→ Task objective
If a line in the data below contains the word "fuel", copy it out.

→ Input records
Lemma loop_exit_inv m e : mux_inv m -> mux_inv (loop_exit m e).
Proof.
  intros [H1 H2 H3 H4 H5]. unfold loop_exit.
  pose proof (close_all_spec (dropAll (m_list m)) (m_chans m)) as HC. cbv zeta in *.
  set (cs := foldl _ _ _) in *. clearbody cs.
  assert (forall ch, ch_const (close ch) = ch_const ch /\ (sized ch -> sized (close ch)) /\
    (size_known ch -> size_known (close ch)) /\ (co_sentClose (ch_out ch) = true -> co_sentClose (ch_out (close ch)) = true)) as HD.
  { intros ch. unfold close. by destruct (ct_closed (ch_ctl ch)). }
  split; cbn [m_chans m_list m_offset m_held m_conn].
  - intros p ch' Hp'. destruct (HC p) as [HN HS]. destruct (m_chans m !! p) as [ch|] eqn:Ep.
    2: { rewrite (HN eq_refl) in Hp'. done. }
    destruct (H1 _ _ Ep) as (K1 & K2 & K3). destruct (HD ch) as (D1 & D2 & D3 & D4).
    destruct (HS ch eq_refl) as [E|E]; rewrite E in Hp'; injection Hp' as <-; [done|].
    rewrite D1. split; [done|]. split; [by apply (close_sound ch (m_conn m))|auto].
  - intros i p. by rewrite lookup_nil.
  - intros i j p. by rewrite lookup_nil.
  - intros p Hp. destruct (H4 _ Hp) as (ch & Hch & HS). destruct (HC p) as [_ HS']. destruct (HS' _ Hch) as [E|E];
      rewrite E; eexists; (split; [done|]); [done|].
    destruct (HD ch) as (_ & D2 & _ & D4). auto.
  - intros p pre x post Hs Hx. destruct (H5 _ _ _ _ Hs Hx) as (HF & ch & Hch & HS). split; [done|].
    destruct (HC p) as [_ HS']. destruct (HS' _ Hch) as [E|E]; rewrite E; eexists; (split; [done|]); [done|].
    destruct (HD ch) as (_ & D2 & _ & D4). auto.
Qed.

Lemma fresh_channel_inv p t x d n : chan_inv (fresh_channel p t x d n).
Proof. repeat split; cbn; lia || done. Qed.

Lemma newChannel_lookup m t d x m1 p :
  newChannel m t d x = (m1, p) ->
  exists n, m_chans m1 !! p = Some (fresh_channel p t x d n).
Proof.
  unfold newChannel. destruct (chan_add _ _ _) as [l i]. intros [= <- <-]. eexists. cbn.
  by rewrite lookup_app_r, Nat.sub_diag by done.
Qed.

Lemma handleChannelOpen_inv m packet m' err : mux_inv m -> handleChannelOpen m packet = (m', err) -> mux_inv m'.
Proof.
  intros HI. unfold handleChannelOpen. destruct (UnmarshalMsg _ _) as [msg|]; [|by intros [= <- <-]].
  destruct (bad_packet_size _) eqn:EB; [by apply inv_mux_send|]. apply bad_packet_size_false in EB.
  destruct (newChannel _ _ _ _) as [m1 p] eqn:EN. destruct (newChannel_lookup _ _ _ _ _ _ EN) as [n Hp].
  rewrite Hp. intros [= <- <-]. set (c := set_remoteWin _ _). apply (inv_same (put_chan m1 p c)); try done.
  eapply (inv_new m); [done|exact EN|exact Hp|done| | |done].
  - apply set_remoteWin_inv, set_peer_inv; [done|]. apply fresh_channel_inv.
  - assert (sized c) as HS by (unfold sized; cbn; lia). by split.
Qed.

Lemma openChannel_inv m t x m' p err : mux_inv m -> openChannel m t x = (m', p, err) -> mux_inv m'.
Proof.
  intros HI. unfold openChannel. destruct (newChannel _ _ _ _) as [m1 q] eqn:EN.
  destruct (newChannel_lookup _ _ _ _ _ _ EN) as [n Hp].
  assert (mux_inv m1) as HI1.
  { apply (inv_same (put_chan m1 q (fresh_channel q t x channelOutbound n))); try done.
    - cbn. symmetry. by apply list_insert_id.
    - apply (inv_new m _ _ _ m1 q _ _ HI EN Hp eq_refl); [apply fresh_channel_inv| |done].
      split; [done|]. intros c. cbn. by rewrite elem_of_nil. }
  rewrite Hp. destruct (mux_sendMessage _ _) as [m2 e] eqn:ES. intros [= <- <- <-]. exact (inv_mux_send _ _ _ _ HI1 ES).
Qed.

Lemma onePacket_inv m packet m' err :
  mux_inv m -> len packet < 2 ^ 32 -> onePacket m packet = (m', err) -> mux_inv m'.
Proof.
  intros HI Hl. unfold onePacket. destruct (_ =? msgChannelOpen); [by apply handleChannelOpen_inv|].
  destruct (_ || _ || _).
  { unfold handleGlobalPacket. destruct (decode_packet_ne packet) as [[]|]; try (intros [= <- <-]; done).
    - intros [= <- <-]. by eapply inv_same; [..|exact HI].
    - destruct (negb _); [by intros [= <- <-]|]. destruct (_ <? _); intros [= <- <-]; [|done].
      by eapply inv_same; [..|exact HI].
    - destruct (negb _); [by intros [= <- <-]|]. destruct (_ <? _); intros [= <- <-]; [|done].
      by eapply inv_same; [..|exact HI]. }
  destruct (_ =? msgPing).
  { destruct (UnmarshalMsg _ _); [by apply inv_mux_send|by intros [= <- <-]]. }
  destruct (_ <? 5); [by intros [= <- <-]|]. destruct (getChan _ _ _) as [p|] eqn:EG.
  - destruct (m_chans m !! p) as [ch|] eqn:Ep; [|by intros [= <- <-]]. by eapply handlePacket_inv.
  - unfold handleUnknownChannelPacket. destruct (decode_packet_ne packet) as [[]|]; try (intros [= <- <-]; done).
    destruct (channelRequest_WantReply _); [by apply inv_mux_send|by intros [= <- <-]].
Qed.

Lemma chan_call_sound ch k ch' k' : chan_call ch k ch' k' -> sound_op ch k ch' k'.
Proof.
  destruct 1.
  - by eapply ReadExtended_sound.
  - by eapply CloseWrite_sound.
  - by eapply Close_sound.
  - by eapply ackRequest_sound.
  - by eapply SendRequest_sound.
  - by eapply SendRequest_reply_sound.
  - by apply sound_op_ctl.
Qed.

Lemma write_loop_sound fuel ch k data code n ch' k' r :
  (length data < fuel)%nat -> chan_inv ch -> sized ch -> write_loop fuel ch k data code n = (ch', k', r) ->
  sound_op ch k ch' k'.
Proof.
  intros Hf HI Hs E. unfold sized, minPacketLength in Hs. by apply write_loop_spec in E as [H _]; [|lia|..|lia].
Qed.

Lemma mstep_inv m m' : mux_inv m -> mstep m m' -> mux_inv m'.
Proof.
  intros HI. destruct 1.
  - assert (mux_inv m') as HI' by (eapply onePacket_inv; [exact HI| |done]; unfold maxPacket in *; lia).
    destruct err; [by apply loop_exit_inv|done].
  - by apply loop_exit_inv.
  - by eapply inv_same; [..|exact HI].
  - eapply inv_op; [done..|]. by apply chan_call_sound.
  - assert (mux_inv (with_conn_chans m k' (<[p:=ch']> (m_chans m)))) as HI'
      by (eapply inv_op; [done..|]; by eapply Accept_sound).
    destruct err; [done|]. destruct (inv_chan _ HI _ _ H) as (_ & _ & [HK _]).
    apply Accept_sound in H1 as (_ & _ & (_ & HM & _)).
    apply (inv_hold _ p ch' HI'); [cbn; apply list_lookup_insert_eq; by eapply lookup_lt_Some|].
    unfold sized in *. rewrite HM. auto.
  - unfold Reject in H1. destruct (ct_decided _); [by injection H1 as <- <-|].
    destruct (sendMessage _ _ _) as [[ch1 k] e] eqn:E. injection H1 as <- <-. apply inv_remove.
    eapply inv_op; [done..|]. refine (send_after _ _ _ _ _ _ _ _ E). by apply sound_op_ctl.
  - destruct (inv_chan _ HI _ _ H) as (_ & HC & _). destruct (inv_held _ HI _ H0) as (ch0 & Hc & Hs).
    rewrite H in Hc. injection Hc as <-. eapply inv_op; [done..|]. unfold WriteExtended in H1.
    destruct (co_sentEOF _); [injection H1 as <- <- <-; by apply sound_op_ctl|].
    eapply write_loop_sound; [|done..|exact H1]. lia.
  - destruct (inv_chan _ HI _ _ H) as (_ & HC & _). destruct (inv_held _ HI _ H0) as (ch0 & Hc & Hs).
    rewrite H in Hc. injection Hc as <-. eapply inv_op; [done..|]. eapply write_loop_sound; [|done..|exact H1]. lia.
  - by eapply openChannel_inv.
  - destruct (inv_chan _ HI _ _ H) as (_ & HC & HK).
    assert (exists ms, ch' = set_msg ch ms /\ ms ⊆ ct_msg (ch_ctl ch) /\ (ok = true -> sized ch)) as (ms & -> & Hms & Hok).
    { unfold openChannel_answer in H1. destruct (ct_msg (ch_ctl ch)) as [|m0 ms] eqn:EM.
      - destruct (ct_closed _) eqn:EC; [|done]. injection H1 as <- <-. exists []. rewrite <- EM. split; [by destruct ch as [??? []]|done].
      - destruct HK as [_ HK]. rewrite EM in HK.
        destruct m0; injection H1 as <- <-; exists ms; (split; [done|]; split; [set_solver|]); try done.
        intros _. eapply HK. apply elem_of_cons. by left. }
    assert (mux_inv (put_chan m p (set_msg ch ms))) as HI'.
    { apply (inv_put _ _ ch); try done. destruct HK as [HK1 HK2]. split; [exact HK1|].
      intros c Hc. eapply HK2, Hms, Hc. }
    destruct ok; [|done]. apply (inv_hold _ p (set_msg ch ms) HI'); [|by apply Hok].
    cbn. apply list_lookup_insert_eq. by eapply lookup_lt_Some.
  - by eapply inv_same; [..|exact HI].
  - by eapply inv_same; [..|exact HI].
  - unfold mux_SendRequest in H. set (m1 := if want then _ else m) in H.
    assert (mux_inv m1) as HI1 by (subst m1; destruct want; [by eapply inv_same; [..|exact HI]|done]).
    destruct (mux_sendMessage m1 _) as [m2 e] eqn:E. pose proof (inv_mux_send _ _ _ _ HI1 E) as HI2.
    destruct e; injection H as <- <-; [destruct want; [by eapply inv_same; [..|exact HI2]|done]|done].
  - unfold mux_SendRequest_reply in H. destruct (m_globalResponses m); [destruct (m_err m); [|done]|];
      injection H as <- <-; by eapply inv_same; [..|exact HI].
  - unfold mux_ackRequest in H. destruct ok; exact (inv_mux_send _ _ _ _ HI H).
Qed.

→ Task output
Lemma write_loop_sound fuel ch k data code n ch' k' r :
  (length data < fuel)%nat -> chan_inv ch -> sized ch -> write_loop fuel ch k data code n = (ch', k', r) ->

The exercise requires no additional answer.